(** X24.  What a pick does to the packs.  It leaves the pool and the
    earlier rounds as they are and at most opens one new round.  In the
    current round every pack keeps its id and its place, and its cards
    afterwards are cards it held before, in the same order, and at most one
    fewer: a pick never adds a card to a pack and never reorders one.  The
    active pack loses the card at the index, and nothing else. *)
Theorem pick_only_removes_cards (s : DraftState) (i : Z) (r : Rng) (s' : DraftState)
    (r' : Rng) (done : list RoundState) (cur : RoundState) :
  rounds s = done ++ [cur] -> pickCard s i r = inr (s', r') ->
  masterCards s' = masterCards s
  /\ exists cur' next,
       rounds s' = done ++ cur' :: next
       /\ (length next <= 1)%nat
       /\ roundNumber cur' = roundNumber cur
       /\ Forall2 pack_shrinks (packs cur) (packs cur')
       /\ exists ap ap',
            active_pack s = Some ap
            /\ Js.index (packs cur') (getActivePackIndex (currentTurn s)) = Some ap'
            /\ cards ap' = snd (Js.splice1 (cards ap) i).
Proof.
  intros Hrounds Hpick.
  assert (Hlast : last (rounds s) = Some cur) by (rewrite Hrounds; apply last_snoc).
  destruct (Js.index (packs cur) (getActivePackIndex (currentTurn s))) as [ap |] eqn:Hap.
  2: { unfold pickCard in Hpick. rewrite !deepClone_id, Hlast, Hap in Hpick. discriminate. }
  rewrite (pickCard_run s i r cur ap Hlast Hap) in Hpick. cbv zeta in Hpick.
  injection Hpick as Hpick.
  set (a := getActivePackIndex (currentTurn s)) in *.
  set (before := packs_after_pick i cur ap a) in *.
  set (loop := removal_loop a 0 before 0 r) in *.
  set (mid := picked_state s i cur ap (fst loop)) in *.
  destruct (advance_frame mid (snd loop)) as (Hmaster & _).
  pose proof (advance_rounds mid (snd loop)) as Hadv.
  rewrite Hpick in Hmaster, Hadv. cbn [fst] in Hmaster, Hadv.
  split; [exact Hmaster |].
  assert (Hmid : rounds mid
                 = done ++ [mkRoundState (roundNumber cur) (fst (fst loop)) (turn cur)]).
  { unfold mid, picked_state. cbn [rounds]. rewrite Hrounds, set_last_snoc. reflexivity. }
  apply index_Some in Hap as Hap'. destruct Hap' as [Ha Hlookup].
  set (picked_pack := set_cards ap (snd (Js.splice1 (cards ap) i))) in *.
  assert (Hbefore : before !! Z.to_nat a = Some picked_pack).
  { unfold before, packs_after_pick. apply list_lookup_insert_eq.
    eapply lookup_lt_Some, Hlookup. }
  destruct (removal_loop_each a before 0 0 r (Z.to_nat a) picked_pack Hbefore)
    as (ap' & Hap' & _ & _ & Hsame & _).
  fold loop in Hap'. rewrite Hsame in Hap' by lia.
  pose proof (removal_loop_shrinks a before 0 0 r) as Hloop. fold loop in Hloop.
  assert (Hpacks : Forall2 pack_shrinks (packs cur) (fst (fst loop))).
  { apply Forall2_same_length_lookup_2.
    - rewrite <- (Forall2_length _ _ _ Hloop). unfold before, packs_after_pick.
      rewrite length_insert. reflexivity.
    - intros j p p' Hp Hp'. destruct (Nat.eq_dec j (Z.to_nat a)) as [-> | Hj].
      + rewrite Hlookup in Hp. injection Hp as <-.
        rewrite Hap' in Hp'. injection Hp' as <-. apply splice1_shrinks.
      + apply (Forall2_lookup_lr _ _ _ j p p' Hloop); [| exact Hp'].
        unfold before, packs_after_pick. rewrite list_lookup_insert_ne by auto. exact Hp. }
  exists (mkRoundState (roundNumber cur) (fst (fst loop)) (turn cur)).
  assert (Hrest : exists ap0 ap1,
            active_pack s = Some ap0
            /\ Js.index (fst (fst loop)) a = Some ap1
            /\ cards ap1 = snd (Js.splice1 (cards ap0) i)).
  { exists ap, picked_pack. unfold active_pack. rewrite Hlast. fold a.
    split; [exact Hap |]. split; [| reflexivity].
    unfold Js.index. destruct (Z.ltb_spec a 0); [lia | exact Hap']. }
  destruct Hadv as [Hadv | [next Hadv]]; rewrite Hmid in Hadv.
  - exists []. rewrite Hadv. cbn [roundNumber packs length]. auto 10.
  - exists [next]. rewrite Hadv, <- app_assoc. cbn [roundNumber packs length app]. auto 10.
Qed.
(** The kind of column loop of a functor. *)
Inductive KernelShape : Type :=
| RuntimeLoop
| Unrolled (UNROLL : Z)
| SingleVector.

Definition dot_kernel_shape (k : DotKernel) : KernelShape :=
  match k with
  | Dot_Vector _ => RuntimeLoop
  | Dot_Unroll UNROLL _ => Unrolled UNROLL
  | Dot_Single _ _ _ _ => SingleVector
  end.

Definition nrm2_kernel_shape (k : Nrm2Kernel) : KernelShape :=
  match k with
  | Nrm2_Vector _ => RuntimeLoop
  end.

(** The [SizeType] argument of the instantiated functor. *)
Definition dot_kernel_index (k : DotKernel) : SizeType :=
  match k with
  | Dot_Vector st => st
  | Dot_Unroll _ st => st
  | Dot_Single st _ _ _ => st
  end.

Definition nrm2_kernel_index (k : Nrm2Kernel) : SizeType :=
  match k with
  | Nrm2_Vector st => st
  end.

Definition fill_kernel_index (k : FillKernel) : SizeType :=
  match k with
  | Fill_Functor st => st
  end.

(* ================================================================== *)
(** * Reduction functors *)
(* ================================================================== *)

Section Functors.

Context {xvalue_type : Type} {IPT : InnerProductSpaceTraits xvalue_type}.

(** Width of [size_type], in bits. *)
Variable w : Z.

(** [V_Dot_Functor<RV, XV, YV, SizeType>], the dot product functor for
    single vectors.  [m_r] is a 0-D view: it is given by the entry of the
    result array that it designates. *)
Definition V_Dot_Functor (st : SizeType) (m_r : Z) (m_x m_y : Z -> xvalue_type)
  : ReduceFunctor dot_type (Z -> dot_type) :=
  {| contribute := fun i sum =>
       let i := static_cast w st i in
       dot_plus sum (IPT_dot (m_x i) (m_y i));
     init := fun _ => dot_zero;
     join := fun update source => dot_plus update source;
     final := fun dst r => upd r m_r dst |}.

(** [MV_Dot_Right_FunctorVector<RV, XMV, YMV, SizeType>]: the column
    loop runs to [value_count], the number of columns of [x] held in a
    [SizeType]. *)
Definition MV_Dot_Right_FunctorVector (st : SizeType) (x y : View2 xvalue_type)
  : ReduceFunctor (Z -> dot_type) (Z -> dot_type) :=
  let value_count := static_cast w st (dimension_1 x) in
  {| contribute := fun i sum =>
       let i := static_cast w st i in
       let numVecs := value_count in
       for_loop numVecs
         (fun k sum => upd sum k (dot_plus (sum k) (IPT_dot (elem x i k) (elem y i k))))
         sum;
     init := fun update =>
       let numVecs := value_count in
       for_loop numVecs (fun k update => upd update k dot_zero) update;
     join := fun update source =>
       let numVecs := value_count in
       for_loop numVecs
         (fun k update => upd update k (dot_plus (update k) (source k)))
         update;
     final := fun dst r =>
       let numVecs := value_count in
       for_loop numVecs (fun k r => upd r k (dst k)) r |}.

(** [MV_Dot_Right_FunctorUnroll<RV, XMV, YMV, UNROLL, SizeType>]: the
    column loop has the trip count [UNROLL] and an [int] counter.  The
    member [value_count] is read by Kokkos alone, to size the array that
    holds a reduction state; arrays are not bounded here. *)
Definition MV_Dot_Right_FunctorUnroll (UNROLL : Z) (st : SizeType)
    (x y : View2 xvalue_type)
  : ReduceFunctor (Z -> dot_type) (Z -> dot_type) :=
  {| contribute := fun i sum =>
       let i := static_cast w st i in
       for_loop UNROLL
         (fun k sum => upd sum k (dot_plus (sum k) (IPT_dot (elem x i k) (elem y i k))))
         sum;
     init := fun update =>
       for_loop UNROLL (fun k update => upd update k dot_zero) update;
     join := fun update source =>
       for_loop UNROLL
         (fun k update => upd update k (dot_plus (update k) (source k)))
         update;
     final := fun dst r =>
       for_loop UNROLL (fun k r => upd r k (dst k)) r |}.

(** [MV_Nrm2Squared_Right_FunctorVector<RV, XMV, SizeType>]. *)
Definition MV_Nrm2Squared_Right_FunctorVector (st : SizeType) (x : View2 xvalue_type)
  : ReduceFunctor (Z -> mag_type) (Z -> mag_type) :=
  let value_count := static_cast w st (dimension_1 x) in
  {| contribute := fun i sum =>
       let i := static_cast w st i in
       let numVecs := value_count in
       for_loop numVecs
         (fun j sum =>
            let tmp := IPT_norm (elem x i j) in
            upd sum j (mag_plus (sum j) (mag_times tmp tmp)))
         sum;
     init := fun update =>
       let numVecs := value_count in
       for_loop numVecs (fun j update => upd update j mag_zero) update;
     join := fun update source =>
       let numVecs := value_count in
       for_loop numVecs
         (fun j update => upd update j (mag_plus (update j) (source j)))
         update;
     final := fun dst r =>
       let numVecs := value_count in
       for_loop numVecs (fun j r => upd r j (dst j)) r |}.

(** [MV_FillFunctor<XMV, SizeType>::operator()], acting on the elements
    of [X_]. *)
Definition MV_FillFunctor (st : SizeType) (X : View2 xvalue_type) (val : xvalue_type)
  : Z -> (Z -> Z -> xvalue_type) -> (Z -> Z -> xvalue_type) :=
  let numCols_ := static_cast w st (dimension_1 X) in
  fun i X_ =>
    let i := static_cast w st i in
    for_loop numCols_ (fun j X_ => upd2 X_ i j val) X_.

+===+

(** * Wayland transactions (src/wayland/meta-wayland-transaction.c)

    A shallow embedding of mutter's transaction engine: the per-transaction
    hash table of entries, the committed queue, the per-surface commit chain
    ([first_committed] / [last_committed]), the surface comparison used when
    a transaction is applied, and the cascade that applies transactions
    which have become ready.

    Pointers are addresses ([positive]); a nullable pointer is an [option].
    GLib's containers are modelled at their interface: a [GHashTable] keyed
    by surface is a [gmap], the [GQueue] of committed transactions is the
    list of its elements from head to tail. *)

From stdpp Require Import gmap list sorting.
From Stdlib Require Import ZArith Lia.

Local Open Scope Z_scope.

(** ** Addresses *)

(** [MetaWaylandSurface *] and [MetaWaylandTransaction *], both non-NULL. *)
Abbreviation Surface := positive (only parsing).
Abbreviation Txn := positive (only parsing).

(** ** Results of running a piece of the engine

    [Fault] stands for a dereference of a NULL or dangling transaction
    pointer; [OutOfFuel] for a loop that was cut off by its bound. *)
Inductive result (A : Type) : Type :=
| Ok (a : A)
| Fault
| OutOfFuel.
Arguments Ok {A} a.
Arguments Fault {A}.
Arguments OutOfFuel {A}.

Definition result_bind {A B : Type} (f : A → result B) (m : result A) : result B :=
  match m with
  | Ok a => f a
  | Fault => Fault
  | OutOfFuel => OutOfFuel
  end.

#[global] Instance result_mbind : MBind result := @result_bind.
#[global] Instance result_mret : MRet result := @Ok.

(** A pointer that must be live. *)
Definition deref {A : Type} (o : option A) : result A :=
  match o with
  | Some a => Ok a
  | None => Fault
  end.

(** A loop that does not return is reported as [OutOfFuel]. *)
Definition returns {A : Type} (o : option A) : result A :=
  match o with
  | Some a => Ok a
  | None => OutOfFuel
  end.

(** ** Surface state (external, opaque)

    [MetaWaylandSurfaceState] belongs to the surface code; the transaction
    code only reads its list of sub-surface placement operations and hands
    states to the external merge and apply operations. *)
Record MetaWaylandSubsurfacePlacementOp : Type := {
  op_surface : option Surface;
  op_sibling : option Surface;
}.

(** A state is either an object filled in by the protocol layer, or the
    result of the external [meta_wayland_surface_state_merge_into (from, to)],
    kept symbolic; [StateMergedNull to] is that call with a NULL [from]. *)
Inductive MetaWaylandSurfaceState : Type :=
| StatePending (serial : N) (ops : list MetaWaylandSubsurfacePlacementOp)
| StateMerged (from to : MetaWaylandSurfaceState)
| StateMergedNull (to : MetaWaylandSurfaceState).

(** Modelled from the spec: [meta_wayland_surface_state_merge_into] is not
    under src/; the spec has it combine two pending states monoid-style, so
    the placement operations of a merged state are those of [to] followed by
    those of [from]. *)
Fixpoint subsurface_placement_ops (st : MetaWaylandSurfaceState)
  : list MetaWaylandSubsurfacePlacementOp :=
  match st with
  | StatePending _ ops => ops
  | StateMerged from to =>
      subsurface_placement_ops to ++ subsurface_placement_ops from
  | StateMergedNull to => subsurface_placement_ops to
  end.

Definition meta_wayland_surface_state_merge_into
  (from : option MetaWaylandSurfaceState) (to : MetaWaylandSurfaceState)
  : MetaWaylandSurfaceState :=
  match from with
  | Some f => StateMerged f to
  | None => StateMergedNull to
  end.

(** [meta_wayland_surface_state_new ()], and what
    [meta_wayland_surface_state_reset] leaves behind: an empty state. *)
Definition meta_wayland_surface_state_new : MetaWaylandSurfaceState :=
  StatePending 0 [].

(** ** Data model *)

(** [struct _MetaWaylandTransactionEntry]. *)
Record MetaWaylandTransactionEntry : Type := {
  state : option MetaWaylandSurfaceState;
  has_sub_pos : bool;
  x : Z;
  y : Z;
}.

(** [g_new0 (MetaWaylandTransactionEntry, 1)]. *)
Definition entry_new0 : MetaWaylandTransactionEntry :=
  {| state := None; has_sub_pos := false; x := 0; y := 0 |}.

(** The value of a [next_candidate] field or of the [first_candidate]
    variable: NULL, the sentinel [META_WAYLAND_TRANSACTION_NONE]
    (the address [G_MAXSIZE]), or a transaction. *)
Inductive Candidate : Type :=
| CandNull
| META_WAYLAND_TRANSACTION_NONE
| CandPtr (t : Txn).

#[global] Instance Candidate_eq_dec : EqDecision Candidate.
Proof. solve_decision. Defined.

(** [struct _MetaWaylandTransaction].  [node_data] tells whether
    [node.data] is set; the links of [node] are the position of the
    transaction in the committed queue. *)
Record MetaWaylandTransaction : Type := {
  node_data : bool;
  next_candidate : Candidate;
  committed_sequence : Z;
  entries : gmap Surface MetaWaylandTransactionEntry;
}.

+===+

Assignment.
Using only the entries above, output the line with "pool and the", the line with "afterwards are cards", and all lines between them, exactly as they stand.

Problem solution.
(** X24.  What a pick does to the packs.  It leaves the pool and the
    earlier rounds as they are and at most opens one new round.  In the
    current round every pack keeps its id and its place, and its cards
    afterwards are cards it held before, in the same order, and at most one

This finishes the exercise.